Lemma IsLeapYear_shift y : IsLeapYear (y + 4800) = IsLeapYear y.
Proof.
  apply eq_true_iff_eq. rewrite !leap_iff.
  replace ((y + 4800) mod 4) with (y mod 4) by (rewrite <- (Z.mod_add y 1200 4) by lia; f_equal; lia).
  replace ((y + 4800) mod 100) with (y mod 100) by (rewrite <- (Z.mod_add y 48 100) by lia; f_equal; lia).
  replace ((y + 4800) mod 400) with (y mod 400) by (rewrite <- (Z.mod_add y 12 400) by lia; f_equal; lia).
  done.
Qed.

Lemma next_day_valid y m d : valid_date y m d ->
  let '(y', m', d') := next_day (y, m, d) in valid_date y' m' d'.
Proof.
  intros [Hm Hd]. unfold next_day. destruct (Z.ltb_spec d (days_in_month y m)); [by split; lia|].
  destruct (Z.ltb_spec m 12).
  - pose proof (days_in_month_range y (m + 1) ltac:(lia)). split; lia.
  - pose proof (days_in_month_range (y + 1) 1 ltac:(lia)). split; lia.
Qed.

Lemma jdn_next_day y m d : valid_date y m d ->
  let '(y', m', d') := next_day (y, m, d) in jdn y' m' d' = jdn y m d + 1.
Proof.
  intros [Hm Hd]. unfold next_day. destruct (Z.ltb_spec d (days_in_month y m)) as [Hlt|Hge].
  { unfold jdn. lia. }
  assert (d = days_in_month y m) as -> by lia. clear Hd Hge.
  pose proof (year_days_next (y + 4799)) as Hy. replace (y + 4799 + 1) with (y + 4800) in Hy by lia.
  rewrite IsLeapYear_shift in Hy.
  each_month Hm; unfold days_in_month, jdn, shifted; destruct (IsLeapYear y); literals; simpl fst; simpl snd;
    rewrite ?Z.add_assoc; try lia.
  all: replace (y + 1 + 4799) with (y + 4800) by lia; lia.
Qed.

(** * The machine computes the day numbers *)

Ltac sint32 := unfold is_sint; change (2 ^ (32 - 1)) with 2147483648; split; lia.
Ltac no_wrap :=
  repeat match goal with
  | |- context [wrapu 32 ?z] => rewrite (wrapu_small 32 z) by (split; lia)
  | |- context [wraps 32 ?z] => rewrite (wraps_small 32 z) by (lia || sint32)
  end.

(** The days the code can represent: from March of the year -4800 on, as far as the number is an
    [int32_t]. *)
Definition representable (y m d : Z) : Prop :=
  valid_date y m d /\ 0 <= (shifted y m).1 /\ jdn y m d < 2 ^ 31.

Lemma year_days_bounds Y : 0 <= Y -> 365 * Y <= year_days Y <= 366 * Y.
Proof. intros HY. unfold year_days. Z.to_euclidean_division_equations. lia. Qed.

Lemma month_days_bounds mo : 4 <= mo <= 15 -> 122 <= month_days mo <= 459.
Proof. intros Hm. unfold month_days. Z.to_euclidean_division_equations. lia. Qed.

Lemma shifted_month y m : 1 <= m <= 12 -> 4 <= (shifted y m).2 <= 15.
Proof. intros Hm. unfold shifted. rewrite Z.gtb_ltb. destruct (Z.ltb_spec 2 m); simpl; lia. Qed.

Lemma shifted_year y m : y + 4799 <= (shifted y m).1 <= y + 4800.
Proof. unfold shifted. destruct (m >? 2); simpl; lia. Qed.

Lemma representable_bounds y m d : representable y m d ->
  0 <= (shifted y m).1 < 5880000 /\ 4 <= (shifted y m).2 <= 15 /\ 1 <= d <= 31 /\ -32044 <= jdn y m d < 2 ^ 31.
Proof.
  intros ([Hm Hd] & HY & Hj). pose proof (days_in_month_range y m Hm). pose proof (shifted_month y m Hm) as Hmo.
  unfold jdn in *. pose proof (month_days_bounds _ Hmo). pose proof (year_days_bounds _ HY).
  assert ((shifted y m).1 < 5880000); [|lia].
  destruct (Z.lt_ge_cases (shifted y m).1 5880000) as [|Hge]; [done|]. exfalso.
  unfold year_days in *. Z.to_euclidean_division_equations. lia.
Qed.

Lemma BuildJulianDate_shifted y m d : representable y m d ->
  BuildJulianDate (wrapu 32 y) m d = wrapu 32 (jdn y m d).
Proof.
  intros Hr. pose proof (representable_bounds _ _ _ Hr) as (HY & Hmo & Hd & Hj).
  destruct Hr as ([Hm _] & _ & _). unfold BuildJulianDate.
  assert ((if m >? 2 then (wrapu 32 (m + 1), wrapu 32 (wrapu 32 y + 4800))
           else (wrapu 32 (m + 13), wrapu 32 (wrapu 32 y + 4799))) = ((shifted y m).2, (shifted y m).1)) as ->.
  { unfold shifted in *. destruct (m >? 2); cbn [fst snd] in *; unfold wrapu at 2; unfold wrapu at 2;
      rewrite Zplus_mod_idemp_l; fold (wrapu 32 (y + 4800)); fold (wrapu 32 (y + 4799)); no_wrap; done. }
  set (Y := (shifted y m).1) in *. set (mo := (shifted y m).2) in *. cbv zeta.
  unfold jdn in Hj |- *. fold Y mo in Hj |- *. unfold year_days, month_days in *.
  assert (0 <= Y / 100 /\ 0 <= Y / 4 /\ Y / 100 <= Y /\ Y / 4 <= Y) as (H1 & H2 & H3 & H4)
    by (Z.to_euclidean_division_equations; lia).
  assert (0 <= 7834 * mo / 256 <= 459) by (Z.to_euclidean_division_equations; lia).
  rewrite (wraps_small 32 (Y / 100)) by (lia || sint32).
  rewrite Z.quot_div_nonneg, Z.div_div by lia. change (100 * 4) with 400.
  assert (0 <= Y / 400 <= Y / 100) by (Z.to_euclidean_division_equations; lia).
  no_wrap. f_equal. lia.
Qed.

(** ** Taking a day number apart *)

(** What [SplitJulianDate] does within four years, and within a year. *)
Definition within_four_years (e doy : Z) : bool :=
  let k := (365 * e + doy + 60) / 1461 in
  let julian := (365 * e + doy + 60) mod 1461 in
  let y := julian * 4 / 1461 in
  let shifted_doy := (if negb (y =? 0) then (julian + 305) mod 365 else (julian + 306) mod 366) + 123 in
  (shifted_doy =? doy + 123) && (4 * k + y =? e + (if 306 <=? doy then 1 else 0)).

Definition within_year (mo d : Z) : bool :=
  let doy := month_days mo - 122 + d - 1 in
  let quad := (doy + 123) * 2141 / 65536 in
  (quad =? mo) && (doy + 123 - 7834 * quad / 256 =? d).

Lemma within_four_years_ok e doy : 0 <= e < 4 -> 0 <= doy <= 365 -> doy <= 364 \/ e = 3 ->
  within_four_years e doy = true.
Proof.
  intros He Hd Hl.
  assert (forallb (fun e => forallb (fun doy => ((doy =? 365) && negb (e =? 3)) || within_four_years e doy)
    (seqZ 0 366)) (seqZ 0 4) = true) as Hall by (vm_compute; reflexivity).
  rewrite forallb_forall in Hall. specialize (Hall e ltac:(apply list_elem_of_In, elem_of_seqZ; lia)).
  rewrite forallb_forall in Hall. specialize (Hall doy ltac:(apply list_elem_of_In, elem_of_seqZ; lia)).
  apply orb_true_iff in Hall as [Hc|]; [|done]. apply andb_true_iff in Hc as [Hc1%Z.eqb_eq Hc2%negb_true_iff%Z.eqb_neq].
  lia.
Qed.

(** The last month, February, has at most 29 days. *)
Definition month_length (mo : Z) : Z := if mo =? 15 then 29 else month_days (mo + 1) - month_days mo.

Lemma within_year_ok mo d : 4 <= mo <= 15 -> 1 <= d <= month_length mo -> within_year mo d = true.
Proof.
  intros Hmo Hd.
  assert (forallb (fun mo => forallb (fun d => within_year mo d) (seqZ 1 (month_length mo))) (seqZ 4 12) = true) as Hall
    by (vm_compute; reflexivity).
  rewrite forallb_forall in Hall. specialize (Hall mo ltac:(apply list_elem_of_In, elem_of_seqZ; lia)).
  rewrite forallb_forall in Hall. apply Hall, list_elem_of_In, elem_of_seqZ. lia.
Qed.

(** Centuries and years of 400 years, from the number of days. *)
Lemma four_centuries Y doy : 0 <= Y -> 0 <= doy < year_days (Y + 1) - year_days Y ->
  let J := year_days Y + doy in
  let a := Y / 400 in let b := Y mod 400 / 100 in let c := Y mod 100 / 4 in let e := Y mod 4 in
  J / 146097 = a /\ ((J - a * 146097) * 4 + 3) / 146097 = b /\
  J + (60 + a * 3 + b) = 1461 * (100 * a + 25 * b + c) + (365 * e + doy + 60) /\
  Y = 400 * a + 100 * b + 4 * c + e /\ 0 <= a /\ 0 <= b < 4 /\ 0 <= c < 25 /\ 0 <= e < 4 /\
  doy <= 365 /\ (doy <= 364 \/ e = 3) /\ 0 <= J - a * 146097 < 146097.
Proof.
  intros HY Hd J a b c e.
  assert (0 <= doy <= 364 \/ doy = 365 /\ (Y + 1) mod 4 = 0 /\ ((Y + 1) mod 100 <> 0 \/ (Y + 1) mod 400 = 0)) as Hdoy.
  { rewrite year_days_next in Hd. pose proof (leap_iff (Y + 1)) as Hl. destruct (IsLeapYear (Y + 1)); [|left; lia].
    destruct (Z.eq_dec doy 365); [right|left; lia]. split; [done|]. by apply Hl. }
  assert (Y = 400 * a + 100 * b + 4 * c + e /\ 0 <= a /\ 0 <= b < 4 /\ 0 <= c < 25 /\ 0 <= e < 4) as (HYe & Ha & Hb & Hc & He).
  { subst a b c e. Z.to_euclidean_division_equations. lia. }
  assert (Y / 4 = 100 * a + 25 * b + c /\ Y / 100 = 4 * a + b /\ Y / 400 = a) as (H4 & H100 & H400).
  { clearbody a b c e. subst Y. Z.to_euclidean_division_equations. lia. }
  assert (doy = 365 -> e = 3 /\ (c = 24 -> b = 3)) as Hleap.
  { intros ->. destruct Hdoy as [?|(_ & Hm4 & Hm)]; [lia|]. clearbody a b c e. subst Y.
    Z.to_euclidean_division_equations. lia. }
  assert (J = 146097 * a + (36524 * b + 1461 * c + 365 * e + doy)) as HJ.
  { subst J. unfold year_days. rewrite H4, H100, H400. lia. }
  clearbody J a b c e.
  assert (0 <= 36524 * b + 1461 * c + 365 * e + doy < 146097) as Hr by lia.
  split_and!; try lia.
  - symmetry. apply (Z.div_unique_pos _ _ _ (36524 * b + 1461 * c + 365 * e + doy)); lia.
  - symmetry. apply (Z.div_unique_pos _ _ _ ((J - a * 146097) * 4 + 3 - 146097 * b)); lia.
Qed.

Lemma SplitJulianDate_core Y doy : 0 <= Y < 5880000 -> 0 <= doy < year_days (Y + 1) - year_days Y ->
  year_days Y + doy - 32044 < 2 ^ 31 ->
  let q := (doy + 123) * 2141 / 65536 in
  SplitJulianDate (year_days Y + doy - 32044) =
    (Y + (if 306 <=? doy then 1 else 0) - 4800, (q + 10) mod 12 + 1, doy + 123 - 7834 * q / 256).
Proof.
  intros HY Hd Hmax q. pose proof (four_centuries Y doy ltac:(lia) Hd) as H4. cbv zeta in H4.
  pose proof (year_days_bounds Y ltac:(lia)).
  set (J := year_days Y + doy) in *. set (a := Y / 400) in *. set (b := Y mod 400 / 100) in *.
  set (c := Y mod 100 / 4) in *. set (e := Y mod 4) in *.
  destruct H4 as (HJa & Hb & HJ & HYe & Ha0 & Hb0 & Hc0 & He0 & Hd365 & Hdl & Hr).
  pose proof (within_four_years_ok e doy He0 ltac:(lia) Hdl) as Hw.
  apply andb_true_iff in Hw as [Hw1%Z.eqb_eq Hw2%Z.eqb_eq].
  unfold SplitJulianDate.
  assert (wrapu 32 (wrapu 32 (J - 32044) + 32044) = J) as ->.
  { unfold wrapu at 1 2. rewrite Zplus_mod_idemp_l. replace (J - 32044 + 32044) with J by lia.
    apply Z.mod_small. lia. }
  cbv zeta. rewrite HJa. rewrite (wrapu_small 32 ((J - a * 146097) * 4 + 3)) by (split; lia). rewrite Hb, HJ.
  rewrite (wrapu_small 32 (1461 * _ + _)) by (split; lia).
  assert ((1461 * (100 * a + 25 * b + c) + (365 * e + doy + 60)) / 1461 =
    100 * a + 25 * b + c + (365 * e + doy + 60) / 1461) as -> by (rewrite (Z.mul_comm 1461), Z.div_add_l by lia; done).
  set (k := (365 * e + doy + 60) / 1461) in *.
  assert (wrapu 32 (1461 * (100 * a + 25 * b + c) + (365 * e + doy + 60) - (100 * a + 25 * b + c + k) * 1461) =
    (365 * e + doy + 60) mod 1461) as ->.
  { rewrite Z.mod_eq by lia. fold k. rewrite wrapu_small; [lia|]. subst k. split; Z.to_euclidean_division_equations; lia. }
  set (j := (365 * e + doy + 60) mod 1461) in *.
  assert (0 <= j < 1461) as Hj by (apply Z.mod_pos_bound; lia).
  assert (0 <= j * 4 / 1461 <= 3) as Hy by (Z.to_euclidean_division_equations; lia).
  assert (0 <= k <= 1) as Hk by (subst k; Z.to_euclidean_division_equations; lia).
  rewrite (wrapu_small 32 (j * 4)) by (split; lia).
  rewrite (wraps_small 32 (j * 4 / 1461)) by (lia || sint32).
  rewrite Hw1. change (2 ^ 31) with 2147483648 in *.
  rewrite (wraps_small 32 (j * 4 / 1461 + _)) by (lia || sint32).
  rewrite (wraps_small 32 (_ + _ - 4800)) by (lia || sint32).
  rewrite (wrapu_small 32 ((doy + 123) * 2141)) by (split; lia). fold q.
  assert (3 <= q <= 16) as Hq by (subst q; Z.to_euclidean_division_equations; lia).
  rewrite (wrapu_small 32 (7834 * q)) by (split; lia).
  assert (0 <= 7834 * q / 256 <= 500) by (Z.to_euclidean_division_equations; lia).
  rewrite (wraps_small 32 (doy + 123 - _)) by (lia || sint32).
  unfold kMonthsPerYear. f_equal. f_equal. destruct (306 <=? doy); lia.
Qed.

· · · · · · ·

_Task instructions_.
With the line holding "rewrite Z.mod_eq by" as the first and the line holding "rewrite (wraps_small 32 (j * 4 / 1461))" as the last, please transcribe exactly the lines of the material above in that range and nothing else.

_Result of the exercise_.
  { rewrite Z.mod_eq by lia. fold k. rewrite wrapu_small; [lia|]. subst k. split; Z.to_euclidean_division_equations; lia. }
  set (j := (365 * e + doy + 60) mod 1461) in *.
  assert (0 <= j < 1461) as Hj by (apply Z.mod_pos_bound; lia).
  assert (0 <= j * 4 / 1461 <= 3) as Hy by (Z.to_euclidean_division_equations; lia).
  assert (0 <= k <= 1) as Hk by (subst k; Z.to_euclidean_division_equations; lia).
  rewrite (wrapu_small 32 (j * 4)) by (split; lia).
  rewrite (wraps_small 32 (j * 4 / 1461)) by (lia || sint32).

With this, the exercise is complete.